### [Goal of the exercise]
Having found the line that holds "next :: r =>", give that line and all lines after it again, word for word, through the end of the data below.

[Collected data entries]

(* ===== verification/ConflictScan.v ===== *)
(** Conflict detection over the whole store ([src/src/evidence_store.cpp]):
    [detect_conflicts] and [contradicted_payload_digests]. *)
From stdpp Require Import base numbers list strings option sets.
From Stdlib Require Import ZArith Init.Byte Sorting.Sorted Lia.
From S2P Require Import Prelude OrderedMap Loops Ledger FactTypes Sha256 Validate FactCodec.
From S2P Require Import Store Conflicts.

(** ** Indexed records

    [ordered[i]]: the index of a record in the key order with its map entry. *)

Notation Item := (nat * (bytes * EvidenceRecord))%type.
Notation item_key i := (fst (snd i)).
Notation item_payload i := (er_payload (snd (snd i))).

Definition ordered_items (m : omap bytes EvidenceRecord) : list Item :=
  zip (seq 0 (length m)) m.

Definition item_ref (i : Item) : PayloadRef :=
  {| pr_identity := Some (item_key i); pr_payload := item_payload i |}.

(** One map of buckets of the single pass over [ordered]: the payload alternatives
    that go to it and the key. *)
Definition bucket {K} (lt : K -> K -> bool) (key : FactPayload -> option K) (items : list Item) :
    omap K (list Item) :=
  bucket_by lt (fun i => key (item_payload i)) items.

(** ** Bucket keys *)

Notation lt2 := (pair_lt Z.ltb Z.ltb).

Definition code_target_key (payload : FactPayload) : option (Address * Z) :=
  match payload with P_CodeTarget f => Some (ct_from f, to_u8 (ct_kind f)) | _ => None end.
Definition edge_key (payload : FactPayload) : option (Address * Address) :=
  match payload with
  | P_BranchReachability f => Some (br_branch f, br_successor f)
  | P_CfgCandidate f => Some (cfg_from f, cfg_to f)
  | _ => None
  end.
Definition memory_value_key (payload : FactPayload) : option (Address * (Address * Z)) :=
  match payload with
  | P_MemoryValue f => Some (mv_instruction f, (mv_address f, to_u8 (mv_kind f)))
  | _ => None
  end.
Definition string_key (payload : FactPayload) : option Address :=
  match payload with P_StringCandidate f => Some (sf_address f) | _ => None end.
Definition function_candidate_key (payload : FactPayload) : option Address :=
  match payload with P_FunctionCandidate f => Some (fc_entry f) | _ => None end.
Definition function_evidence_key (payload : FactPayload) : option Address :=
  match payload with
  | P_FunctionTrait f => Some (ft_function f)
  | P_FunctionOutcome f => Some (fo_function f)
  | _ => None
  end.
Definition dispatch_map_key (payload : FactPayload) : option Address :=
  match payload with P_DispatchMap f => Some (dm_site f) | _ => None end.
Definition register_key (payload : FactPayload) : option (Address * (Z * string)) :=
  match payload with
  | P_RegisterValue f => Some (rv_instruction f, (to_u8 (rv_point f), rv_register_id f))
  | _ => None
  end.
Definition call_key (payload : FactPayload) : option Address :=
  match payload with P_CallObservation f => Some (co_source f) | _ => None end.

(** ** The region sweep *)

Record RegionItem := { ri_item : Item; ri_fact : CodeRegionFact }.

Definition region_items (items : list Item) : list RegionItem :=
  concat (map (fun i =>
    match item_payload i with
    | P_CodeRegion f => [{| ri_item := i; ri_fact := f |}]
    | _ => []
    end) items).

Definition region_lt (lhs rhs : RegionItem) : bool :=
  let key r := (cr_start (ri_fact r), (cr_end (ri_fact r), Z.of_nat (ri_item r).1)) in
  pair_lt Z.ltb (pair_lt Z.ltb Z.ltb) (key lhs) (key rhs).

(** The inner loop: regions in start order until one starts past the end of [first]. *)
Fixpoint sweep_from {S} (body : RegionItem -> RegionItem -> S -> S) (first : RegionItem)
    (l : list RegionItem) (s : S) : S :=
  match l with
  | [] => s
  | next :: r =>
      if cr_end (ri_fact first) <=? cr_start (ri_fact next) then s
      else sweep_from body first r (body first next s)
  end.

### [Exercise response]
  | next :: r =>
      if cr_end (ri_fact first) <=? cr_start (ri_fact next) then s
      else sweep_from body first r (body first next s)
  end.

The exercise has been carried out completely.